• _DIRECTIONS FOR THIS TASK_
Working from the records below, repeat exactly the lines starting at the line that contains "#[local] Abbreviation wf := (wf cpuid)." and ending at the line that contains "(** The kernel's", inclusive.

[Stored data entries]

(* ===== verification/Hello.v ===== *)
(** The program [pkg/app/hello] on the kernel: its lines, and [huge_stack], an array
    of 32 KiB on a stack of which one page is mapped.  The program's first store
    below the stack faults, the kernel's page fault handler grows the stack down to
    it, and from there on the array is memory like any other. *)
From S2P Require Import Prelude Arch Pid Sync Frames Elf Stack Heap Vm Context Resource Data Process Manager Syscall.
From S2P Require Import ElfLoad Scheduler KernelExample RoundRobin Lifecycle Dispatch Reachable SyscallFacts Text Effects Spaces Exit Teardown UserLib Runtime UserPrint ForkApp.
From stdpp Require Import strings.
#[local] Open Scope Z_scope.

(** ** The program *)

Section Program.
Context `{Profile} `{X86_64} {PT Q UA : Type} `{Mapper PT} `{ArrayQueue Q} `{UserAllocator UA}.
Context (PHYSICAL_OFFSET : option Z) (cpuid : nat).
#[local] Abbreviation St := (Kernel PT Q * UA)%type.

(** The processor's page fault error codes of user accesses to pages that are not
    present: bit 2 for user mode, bit 1 for a write. *)
Definition USER_READ : Z := 4.
Definition USER_WRITE : Z := 6.

(** The processor looks up an address; when nothing is there, the handler runs
    and the instruction is started again. *)
Definition access (va err_code : Z) : M St Z :=
  s ← get;
  match physical PHYSICAL_OFFSET s.1 va with
  | Some pa => mret pa
  | None =>
      page_fault_handler PHYSICAL_OFFSET cpuid va err_code;;
      s ← get;
      unwrap (physical PHYSICAL_OFFSET s.1 va)
  end.

Definition load_word (va : Z) : M St Z :=
  pa ← access va USER_READ;
  s ← get;
  mret (get_word (Elf.mem (machine (kmem s.1))) pa).

Definition store_word (va v : Z) : M St () :=
  pa ← access va USER_WRITE;
  on_kernel (on_mem (on_machine (modify_mem (put_word pa v)))).

(** [for i in ..: stack[i] = f i] *)
Fixpoint fill (base : Z) (f : Z → Z) (is_ : list Z) : M St () :=
  match is_ with
  | [] => mret ()
  | i :: is_ => store_word (base + 8 * i) (f i);; fill base f is_
  end.

Section Main.
Context (selector : Z * Z) (clock_nanos : Z) (Layout_of : list Z → Z * Z).
(** How chrono prints a time given in seconds and nanoseconds. *)
Context (show_time : Z * Z → str).
(** The registers of the program; where the allocator puts the text that is being
    printed, and the compiler the array, which is filled with zeros first. *)
Context (ctx : ProcessContext) (buf base : Z).
#[local] Abbreviation println :=
  (println (PT := PT) (Q := Q) (UA := UA) PHYSICAL_OFFSET cpuid selector clock_nanos Layout_of ctx buf).

(** [{:#05x}] *)
Definition hex05 (n : Z) : str :=
  let ds := show 16 n in chars "0x" ++ replicate (3 - length ds) 48 ++ ds.

Definition line (i x : Z) : str := hex05 i ++ chars " == " ++ hex05 x.

(** [for i in ..: println!("{:#05x} == {:#05x}", i * 256, stack[i * 256])] *)
Fixpoint print_lines (is_ : list Z) : M St () :=
  match is_ with
  | [] => mret ()
  | i :: is_ => x ← load_word (base + 8 * (i * 256)); println (line (i * 256) x);; print_lines is_
  end.

Definition huge_stack : M St () :=
  println (chars "Huge stack testing...");;
  let len := 0x1000 in
  fill base (λ _, 0) (seqZ 0 len);;
  fill base (λ i, i) (seqZ 0 len);;
  print_lines (seqZ 0 (len / 256)).

Definition hello_main : M St Z :=
  println (chars "Hello, world!!!");;
  r ← call PHYSICAL_OFFSET cpuid selector clock_nanos Layout_of User.sys_time ctx;
  println (chars "Now at: " ++ show_time (User.time_of r));;
  huge_stack;;
  println (chars "Exiting...");;
  mret 233.

End Main.

End Program.

(** ** An array in memory *)

Section Array.
Context `{Profile} `{X86_64} {PT Q UA : Type} `{Mapper PT} `{ArrayQueue Q} `{UserAllocator UA}.
Context (PHYSICAL_OFFSET : option Z) (cpuid : nat).
#[local] Abbreviation St := (Kernel PT Q * UA)%type.
#[local] Abbreviation access := (access (PT := PT) (Q := Q) (UA := UA) PHYSICAL_OFFSET cpuid).
#[local] Abbreviation load_word := (load_word (PT := PT) (Q := Q) (UA := UA) PHYSICAL_OFFSET cpuid).
#[local] Abbreviation store_word := (store_word (PT := PT) (Q := Q) (UA := UA) PHYSICAL_OFFSET cpuid).
#[local] Abbreviation fill := (fill (PT := PT) (Q := Q) (UA := UA) PHYSICAL_OFFSET cpuid).

(** The machine after other memory contents. *)
Definition with_mem (f : Z → Z) (s : St) : St :=
  let m := kmem s.1 in
  (set_kmem (mkMem (mkMachine (tables (machine m)) (falloc (machine m)) f) (arcs m) (ends m) (cr3 m)) s.1, s.2).

(** The [n] words from [base] are mapped, to places [pa] that do not overlap. *)
Definition mapped_array (base n : Z) (pa : Z → Z) (s : St) : Prop :=
  (∀ i, 0 ≤ i < n → physical PHYSICAL_OFFSET s.1 (base + 8 * i) = Some (pa i)) ∧
  (∀ i j, 0 ≤ i < n → 0 ≤ j < n → i ≠ j → pa i + 8 ≤ pa j ∨ pa j + 8 ≤ pa i).

Lemma get_put_other pa pa' v m : pa + 8 ≤ pa' ∨ pa' + 8 ≤ pa → get_word (put_word pa v m) pa' = get_word m pa'.
Proof.
  intros Hd. unfold get_word, put_word. change (seqZ 0 8) with [0; 1; 2; 3; 4; 5; 6; 7]. cbn [foldr].
  repeat match goal with |- context [if ?b then _ else _] => replace b with false by lia end. done.
Qed.

Lemma access_mapped va err (s : St) pa : physical PHYSICAL_OFFSET s.1 va = Some pa → access va err s = Done (pa, s).
Proof. intros Hp. unfold Hello.access. by rewrite (bind_step _ _ _ _ _ eq_refl), Hp. Qed.

Lemma store_mapped va v (s : St) pa :
  physical PHYSICAL_OFFSET s.1 va = Some pa →
  store_word va v s = Done ((), with_mem (put_word pa v (Elf.mem (machine (kmem s.1)))) s).
Proof. intros Hp. unfold Hello.store_word. by rewrite (bind_step _ _ _ _ _ (access_mapped _ _ _ _ Hp)). Qed.

Lemma load_mapped va (s : St) pa :
  physical PHYSICAL_OFFSET s.1 va = Some pa → load_word va s = Done (get_word (Elf.mem (machine (kmem s.1))) pa, s).
Proof. intros Hp. unfold Hello.load_word. by rewrite (bind_step _ _ _ _ _ (access_mapped _ _ _ _ Hp)). Qed.

(** Filling a mapped array. *)
Lemma fill_mapped base n pa f is_ (s : St) :
  mapped_array base n pa s → NoDup is_ → (∀ i, i ∈ is_ → 0 ≤ i < n ∧ 0 ≤ f i < 2 ^ 64) →
  ∃ m, fill base f is_ s = Done ((), with_mem m s) ∧
    ∀ j, 0 ≤ j < n → get_word m (pa j) = if decide (j ∈ is_) then f j else get_word (Elf.mem (machine (kmem s.1))) (pa j).
Proof.
  intros [Hp Hd] Hnd. revert s Hp. induction Hnd as [|i is_ Hi Hnd IH]; intros s Hp Hin.
  { exists (Elf.mem (machine (kmem s.1))). split; [by destruct s as [[[[]]]]|]. intros j _. by rewrite decide_False by set_solver. }
  destruct (Hin i ltac:(set_solver)) as [Hi0 Hv]. cbn [Hello.fill].
  set (s1 := with_mem (put_word (pa i) (f i) (Elf.mem (machine (kmem s.1)))) s).
  rewrite (bind_step _ _ s () s1) by (by apply store_mapped, Hp).
  destruct (IH s1) as (m & Hm & Hg); [intros j Hj; by apply (Hp j)|intros j Hj; apply Hin; set_solver|].
  exists m. split; [exact Hm|]. intros j Hj. rewrite Hg by done. change (Elf.mem (machine (kmem s1.1))) with
    (put_word (pa i) (f i) (Elf.mem (machine (kmem s.1)))).
  destruct (decide (j = i)) as [->|Hne].
  - rewrite decide_False, decide_True by (done || set_solver). by apply get_put_word.
  - rewrite (decide_ext (j ∈ i :: is_) (j ∈ is_)) by set_solver. case_decide; [done|].
    apply get_put_other. specialize (Hd i j Hi0 Hj ltac:(done)). lia.
Qed.

End Array.

(** ** The fault *)

Section Fault.
Context `{Profile} `{!X86_64} `{!X86_64_Laws _} {PT Q UA : Type} `{!Mapper PT} `{!ArrayQueue Q} `{!UserAllocator UA}.
Context (mapping : PT → Z → Z → option (Z * Z)) `{!Mapper_Laws PT mapping}.
Context (PHYSICAL_OFFSET : option Z) (cpuid : nat).
#[local] Abbreviation K := (Kernel PT Q).
#[local] Abbreviation St := (Kernel PT Q * UA)%type.
#[local] Abbreviation wf := (wf cpuid).
#[local] Abbreviation running := (running cpuid).
#[local] Abbreviation access := (access (PT := PT) (Q := Q) (UA := UA) PHYSICAL_OFFSET cpuid).

(** The kernel's handler is the one of the running process's stack. *)
Lemma page_fault_effect va (k : K) cur v reg n b k' :
  running k = Some cur → vm_of k cur = Some v → arcs (kmem k) !! page_table v = Some (reg, n) →
  handle_page_fault PHYSICAL_OFFSET cpuid va USER_WRITE k = Done (b, k') →
  ∃ st t, StackOps.handle_page_fault (addr reg) (Some cur) (stack v) va (machine (kmem k)) = Done ((b, st), t) ∧
    kmem k' = mkMem t (arcs (kmem k)) (ends (kmem k)) (cr3 (kmem k)) ∧
    vm_of k' cur = Some (mkVm (page_table v) st (heap v) (code v) (code_usage v)) ∧
    data k' = data k ∧ running k' = running k ∧ ∀ fd, descriptor cpuid k' fd = descriptor cpuid k fd.
Proof.
  intros Hr Hvm Ha Hs. unfold handle_page_fault, manager_handle_page_fault in Hs.
  change (negb _) with true in Hs. cbv iota in Hs.
  apply bind_Done in Hs as (loc & k1 & Hc & Hs). apply current_Done in Hc as (-> & q & Hr' & Hq).
  assert (q = cur) as -> by congruence.
  apply bind_Done in Hs as (p & k1 & Hp & Hs). apply read_proc_Done in Hp as [-> Hp].
  apply bind_Done in Hs as (c & k1 & Hg & Hs). apply gets_Done in Hg as [<- <-].
  change (PROCESSORS k !! cpuid ≫= Processor.get_pid) with (running k) in Hs. rewrite Hr in Hs.
  apply bind_Done in Hs as ([b' i] & k1 & Hf & Hs). apply on_mem_eq in Hf as (_ & t & Hf & ->).
  apply bind_Done in Hs as (u & k1 & Hw & Hs). unfold write_proc in Hw. apply modify_Done in Hw as <-.
  apply ret_Done in Hs as [<- <-]. unfold Inner.handle_page_fault in Hf.
  apply bind_Done in Hf as (v0 & m1 & Hv & Hf). apply unwrap_Done in Hv as [Hv <-].
  unfold vm_of in Hvm. rewrite Hq in Hvm. simpl in Hvm. rewrite lookup_vm_map, Hp in Hvm. simpl in Hvm.
  assert (v0 = v) as -> by congruence.
  apply bind_Done in Hf as ([b0 v'] & m2 & Hf & Hi). apply ret_Done in Hi as [Hi <-]. injection Hi as <- <-.
  unfold Vm.handle_page_fault in Hf. apply bind_Done in Hf as (root & m3 & Hm & Hf).
  apply mapper_Done in Hm as (-> & w & n' & Hw & ->). rewrite Ha in Hw. injection Hw as <- <-.
  apply bind_Done in Hf as ([b1 st] & m3 & Hh & Hf). apply on_machine_Done in Hh as (t1 & Hh & ->).
  apply ret_Done in Hf as [Hf <-]. injection Hf as <- <-. exists st, t1. split_and!; [exact Hh|done| |done|done|].
  - unfold vm_of. simpl. rewrite Hq. simpl. unfold vm_map. simpl. rewrite vm_map_insert. simpl. by rewrite lookup_insert_eq.
  - intros fd. unfold descriptor. change (Scheduler.running cpuid (set_procs _ _)) with (running k).
    destruct (running k) as [q|]; [|done]. cbn [mbind option_bind]. unfold lookup_proc. simpl.
    destruct (Process.processes k !! q) as [l|]; [|done]. cbn [mbind option_bind].
    destruct (decide (l = loc)) as [->|Hne]; [by rewrite lookup_insert_eq, Hp|by rewrite lookup_insert_ne].
Qed.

• _SOLVED EXERCISE_
#[local] Abbreviation wf := (wf cpuid).
#[local] Abbreviation running := (running cpuid).
#[local] Abbreviation access := (access (PT := PT) (Q := Q) (UA := UA) PHYSICAL_OFFSET cpuid).

(** The kernel's handler is the one of the running process's stack. *)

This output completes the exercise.